INSTRUCTIONS FOR THE TASK: Print nothing but the lines below starting at the line that holds "wpd ss m w (fun" and ending at the line that holds "From S2P Require Import Prelude C2lib ReactorTimers Prog Cstring", including both, each exactly as written.

Saved entries:
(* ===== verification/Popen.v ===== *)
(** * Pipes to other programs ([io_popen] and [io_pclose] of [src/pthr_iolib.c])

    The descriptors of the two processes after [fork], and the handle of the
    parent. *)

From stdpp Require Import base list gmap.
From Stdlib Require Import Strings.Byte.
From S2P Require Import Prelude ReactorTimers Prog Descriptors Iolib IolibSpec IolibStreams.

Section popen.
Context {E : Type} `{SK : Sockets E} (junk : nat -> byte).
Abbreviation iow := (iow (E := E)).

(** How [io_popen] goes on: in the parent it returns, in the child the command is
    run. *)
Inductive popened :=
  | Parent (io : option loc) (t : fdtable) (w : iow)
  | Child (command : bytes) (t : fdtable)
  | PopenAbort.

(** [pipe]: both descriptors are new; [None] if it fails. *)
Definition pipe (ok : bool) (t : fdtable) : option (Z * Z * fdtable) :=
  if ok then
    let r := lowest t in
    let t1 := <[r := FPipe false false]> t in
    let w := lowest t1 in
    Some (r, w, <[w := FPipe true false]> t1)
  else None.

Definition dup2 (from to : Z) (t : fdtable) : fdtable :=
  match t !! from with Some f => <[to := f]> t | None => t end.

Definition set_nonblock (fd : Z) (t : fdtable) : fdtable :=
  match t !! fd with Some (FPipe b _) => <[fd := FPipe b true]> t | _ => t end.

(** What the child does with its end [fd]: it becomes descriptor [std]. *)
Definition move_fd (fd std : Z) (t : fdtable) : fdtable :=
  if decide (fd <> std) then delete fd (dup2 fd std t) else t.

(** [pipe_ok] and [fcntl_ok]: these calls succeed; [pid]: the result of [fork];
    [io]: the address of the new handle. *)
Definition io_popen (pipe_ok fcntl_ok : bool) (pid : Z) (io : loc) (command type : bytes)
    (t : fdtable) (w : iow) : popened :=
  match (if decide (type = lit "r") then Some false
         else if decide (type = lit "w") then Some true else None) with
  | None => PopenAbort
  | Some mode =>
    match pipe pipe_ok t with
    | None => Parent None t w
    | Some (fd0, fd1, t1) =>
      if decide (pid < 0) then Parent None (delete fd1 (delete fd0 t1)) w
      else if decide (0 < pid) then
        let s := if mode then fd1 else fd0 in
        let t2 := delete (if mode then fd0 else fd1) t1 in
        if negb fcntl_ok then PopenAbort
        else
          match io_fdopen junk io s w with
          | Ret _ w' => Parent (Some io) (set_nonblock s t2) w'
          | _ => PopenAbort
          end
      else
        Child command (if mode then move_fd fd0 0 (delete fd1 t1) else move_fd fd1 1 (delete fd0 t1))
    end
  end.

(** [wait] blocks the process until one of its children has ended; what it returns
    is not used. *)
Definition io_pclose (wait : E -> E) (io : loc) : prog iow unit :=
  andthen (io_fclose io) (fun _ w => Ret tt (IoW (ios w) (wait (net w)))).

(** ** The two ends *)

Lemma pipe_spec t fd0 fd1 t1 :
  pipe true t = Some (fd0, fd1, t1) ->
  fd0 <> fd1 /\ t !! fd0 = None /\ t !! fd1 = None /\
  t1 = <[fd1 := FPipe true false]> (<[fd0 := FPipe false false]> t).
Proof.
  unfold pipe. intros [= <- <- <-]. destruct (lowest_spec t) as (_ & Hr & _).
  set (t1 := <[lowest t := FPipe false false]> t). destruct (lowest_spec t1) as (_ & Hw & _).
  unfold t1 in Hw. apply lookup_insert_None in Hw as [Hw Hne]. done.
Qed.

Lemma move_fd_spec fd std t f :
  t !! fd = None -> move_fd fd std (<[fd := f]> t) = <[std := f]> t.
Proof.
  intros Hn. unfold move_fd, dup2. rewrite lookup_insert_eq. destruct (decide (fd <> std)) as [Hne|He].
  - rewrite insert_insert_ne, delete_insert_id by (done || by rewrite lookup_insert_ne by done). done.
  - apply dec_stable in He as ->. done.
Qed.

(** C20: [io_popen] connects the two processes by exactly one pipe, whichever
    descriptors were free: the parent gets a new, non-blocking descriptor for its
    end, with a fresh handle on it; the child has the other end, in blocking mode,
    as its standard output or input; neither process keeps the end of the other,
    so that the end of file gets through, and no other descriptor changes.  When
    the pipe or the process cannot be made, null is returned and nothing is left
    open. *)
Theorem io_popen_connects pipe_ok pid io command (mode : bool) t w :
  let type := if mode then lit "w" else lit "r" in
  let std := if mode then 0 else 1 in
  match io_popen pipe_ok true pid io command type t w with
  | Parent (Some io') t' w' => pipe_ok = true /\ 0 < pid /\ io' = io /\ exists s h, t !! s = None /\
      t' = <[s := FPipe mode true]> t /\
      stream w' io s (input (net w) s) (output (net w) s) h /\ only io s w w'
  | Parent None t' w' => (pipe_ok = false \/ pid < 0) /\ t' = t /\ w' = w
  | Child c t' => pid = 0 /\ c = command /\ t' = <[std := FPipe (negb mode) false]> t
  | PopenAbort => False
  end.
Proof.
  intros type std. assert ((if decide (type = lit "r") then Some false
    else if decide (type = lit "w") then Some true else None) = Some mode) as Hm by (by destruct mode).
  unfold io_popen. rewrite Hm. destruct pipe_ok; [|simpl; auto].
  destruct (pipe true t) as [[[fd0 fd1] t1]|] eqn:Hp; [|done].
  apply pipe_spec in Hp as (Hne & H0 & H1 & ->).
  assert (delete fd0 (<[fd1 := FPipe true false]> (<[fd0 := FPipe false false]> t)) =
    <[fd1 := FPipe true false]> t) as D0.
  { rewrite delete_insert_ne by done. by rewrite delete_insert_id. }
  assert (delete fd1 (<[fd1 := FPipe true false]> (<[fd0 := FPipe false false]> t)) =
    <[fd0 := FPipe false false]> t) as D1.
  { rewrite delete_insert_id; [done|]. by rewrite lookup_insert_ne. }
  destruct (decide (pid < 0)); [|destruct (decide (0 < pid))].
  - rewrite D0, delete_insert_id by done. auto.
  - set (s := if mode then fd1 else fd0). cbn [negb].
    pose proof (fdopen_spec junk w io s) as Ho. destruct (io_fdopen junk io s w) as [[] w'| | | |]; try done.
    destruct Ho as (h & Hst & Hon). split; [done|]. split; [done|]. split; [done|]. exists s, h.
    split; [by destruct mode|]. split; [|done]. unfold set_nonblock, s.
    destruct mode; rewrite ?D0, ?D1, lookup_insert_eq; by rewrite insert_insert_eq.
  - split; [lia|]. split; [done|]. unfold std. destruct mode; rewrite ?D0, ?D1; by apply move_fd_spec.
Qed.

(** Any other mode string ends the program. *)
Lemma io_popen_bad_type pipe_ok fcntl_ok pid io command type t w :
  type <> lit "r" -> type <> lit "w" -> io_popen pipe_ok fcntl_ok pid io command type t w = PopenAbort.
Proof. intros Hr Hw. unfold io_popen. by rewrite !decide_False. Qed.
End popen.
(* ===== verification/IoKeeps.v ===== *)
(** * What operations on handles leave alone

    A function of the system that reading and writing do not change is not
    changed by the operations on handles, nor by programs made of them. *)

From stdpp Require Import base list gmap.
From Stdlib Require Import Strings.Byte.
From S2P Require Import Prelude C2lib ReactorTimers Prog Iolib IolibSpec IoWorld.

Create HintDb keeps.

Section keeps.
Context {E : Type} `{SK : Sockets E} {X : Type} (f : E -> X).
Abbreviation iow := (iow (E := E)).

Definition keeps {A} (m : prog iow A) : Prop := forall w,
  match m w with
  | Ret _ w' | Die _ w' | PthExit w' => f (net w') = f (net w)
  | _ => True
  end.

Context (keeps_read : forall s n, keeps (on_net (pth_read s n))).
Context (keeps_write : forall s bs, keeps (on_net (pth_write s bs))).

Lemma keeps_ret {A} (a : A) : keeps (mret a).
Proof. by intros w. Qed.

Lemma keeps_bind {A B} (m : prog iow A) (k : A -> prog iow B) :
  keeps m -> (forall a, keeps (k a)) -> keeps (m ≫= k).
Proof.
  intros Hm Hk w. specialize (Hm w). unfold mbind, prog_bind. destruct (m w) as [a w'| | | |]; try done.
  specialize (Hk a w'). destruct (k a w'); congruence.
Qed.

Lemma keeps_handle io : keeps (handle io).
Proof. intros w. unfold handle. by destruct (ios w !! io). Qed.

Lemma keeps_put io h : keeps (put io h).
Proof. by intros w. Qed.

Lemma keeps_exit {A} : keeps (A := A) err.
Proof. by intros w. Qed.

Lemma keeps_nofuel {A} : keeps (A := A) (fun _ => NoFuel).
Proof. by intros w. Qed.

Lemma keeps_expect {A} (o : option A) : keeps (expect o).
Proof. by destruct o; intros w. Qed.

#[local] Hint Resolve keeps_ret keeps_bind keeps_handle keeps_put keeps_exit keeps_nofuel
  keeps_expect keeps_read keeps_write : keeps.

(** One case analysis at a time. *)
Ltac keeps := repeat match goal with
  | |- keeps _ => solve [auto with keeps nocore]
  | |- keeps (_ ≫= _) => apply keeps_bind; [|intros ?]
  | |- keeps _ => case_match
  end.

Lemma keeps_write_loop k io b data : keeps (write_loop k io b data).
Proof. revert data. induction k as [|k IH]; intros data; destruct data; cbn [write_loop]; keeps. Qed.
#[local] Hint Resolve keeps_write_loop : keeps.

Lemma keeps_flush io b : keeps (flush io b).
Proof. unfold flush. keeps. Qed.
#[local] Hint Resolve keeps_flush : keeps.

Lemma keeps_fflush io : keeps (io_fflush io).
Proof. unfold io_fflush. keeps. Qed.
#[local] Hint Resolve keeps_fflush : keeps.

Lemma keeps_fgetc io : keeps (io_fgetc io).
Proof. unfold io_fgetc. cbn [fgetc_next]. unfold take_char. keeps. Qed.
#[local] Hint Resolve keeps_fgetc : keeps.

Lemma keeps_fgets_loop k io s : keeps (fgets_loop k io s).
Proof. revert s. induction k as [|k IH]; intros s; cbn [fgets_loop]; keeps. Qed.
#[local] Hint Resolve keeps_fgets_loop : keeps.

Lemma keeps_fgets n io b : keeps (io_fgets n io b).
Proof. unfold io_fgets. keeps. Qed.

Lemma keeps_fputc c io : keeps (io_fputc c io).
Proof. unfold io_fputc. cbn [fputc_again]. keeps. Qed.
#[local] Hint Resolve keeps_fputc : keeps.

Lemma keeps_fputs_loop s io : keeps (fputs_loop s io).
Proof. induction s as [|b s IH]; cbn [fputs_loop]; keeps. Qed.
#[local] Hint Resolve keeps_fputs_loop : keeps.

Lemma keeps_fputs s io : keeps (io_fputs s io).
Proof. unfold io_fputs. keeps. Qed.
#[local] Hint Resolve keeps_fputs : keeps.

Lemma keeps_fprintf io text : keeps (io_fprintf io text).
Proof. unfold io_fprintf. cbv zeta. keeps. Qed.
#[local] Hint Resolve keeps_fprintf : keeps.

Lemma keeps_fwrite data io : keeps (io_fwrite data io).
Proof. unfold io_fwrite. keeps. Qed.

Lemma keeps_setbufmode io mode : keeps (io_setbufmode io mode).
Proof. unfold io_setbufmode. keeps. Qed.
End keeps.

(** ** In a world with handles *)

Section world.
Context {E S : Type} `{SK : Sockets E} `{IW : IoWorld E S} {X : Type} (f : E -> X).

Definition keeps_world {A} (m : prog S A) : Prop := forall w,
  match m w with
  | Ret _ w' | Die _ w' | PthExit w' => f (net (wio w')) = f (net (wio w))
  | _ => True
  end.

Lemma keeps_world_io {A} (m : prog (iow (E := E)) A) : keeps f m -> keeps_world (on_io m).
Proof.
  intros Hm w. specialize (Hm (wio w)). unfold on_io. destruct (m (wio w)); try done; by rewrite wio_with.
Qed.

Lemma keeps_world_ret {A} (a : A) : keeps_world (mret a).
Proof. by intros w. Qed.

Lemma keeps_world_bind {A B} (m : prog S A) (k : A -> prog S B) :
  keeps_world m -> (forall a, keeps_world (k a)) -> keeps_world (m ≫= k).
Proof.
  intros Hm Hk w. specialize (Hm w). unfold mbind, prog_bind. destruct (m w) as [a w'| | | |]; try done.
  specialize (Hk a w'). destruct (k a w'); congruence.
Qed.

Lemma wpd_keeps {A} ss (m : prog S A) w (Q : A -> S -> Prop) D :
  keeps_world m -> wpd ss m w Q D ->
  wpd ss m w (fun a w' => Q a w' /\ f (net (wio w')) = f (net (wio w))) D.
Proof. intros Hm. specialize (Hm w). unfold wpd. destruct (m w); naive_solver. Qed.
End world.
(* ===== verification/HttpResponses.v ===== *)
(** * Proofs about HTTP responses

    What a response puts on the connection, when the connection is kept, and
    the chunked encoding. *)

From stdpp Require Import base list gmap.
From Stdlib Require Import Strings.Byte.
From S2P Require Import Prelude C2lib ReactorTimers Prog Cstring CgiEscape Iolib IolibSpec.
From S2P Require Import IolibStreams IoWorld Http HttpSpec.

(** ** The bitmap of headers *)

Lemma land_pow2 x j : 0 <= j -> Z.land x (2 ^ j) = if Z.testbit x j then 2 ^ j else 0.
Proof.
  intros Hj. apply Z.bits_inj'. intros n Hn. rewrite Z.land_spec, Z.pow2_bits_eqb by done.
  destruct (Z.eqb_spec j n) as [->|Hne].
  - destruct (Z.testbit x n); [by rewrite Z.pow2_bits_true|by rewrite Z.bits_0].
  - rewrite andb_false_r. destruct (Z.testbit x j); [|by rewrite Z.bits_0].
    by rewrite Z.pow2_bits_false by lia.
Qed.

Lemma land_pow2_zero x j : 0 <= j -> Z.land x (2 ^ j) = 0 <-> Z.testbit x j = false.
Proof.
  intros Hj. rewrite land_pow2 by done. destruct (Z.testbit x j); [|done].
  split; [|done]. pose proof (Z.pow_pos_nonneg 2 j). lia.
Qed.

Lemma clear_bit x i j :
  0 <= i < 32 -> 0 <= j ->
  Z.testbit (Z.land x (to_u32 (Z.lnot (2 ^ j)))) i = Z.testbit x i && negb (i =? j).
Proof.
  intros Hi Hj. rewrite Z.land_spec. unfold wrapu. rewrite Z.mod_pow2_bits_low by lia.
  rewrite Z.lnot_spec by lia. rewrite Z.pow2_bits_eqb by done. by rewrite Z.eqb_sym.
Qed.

COMPLETED TASK:
  wpd ss m w (fun a w' => Q a w' /\ f (net (wio w')) = f (net (wio w))) D.
Proof. intros Hm. specialize (Hm w). unfold wpd. destruct (m w); naive_solver. Qed.
End world.
(* ===== verification/HttpResponses.v ===== *)
(** * Proofs about HTTP responses

    What a response puts on the connection, when the connection is kept, and
    the chunked encoding. *)

From stdpp Require Import base list gmap.
From Stdlib Require Import Strings.Byte.
From S2P Require Import Prelude C2lib ReactorTimers Prog Cstring CgiEscape Iolib IolibSpec.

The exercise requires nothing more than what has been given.